Flourishing Commerce, Flowering Art

Considerable friction had developed meanwhile between the workers, who felt themselves exploited, and the wealthy classes. The conflict came to a head in 1433, when the aristocratic party exiled Cosimo de’ Medici, a wealthy merchant-banker and the leader of the popular party. Cosimo returned in 1434, exiled his opponents, and in alliance with the poorer classes effectively became the ruler of the republic, although remaining nominally a private citizen. The Medici dominated the city, except for brief periods of exile, for the next three centuries and helped finance the arts in Florence, particularly in the 15th century. Cosimo was succeeded by his son Piero and his grandson Lorenzo de’ Medici, called Lorenzo the Magnificent, a great patron of learning and the arts. Lorenzo reduced the republican government to a shadow and by an ambitious foreign policy succeeded for a time in making Florence the balance of power among Italian states. The Florentine gold coin, the florin, became the standard of trade throughout Europe, and the commerce of Florence embraced the known world. The great flowering of Renaissance art in architecture, painting, and sculpture took place within little more than the span of the 15th century.

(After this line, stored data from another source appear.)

(** [allowedTypes.test(s)] *)
Definition test (s : string) : bool :=
  existsb (λ frag, contains frag s) allowedTypes.

(** The [fileFilter] of multer: accept when both the mimetype and the
    lower-cased original name pass the test. *)
Definition fileFilter (originalname mimetype : string) : bool :=
  (test mimetype && test (toLowerCase originalname))%bool.

End Upload.

(* ===================================================================== *)
(** ** Concrete scenarios *)
(* ===================================================================== *)

Module Scenario.

(** Room "general" exists with alice as its only member; bob has an
    account but is not a member. *)
Definition general_room : room_doc :=
  RoomDoc "General" [Member "alice" "admin"] true None.

Definition db0 : database :=
  Database ∅ {["general" := general_room]}
           {["alice" := UserDoc "alice" true; "bob" := UserDoc "bob" true]}.

(** Sockets A, B and C have joined "general". *)
Definition abc : adapter :=
  socket_join "C" "general"
    (socket_join "B" "general" (socket_join "A" "general" ∅)).

Definition s_abc : server := MkServer abc db0.


Definition hi : value :=
  VObj [("content", VStr "hi"); ("roomId", VStr "general");
        ("sender", VObj [("_id", VStr "alice"); ("username", VStr "alice")])].

Definition typing_as (uid uname : string) (b : bool) : value :=
  VObj [("roomId", VStr "general"); ("userId", VStr uid);
        ("username", VStr uname); ("isTyping", VBool b)].

(** No database call rejects. *)
Definition calm (t : Z) (id : string) : env := Env t id (λ _, false).

(** The [n]-th database call rejects. *)
Definition failing (n : nat) (t : Z) (id : string) : env :=
  Env t id (λ k, Nat.eqb k n).

Definition post_text (text : string) (re : option string) : request :=
  PostMessage (PostBody (Some text) (Some "general") (Some "text") None re).

(** alice posts a message, replies to it, then deletes the first one. *)
Definition posted : list (string * request * env) :=
  [("alice", post_text "original" None, calm 1 "mA");
   ("alice", post_text "a reply" (Some "mA"), calm 2 "mB")].

Definition reply_then_delete : list (string * request * env) :=
  (posted ++ [("alice", DeleteMessage "mA", calm 3 "unused")])%list.

Definition alice_chat : chat :=
  Chat (Some "A") "alice" [("_id", VStr "alice"); ("username", VStr "alice")]
       "general" "hi" false None [] [].

Definition bob_chat : chat :=
  Chat (Some "B") "bob" [("_id", VStr "bob"); ("username", VStr "bob")]
       "general" "" false None [] [].

End Scenario.

(* ===================================================================== *)
(** ** Predicates used to state what the routes keep *)
(* ===================================================================== *)

Module Invariants.

(** Oldest first. *)
Definition older_first (a b : listed) : Prop :=
  (createdAt (l_doc a) ≤ createdAt (l_doc b))%Z.


(** The fields of a message that are set when it is posted. *)
Definition same_origin (m m' : message) : Prop :=
  sender m' = sender m ∧ room m' = room m ∧ createdAt m' = createdAt m
  ∧ messageType m' = messageType m ∧ attachments m' = attachments m
  ∧ replyTo m' = replyTo m.


(** The times [ts] follow [t] without ever pausing for the length of the
    typing timeout. *)
Fixpoint burst (t : Z) (ts : list Z) : Prop :=
  match ts with
  | [] => True
  | t' :: rest => (t ≤ t' < t + typing_ttl)%Z ∧ burst t' rest
  end.

(** The last of the times [t :: ts]. *)
Definition last_time (t : Z) (ts : list Z) : Z := default t (last ts).

End Invariants.

(* ===================================================================== *)
(** ** More concrete scenarios *)
(* ===================================================================== *)

Module Cases.

(** alice has posted "original" (mA, at time 1) and a reply (mB, at 2). *)
Definition two_posts : database := Routes.serve Scenario.posted Scenario.db0.

(** Room "general" with alice as admin and bob and carol as members;
    dave has an account only. *)
Definition team : room_doc :=
  RoomDoc "General"
    [Member "alice" "admin"; Member "bob" "member"; Member "carol" "member"]
    true None.

(** A picture as POST /api/upload/multiple reports it, selected in an
    open file dialog. *)
Definition picture : value :=
  VObj [("filename", VStr "chat-app/p1"); ("originalName", VStr "cat.png");
        ("url", VStr "https://files.example/p1.png");
        ("fileType", VStr "image/png"); ("fileSize", VNum 2048)].

Definition picking : Composer.dialog :=
  Composer.Dialog [VStr "cat.png"] 0 false "" true.

Definition team_db : database :=
  Database ∅ {["general" := team]}
           {["alice" := UserDoc "alice" true; "bob" := UserDoc "bob" true;
             "carol" := UserDoc "carol" false; "dave" := UserDoc "dave" false]}.

End Cases.

(* ===================================================================== *)
(** ** Properties of the rooms *)
(* ===================================================================== *)

(** Closes a decidable goal over concrete data by evaluating its decision
    procedure. *)
Ltac decide_by_computation :=
  apply (bool_decide_unpack _); vm_compute; exact I.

Lorenzo’s son and successor, Piero, made humiliating concessions to Charles VIII of France, who invaded Italy in 1494; in that year the outraged populace drove Piero and his family from the city. Girolamo Savonarola, prior of the Dominican monastery of San Marco, emerged as the leading personality in Florence after Piero’s downfall. Savonarola, however, who had long inveighed against the luxury of Lorenzo’s court, came into conflict with the pope and gradually lost popular favour. In 1498 he was seized by a mob, tried, and executed. The Medici, returned to power by a Spanish army in 1512, were again exiled in 1527, and permanently restored in 1531. The title grand duke of Tuscany was bestowed on the head of the Medici family by the pope in 1569.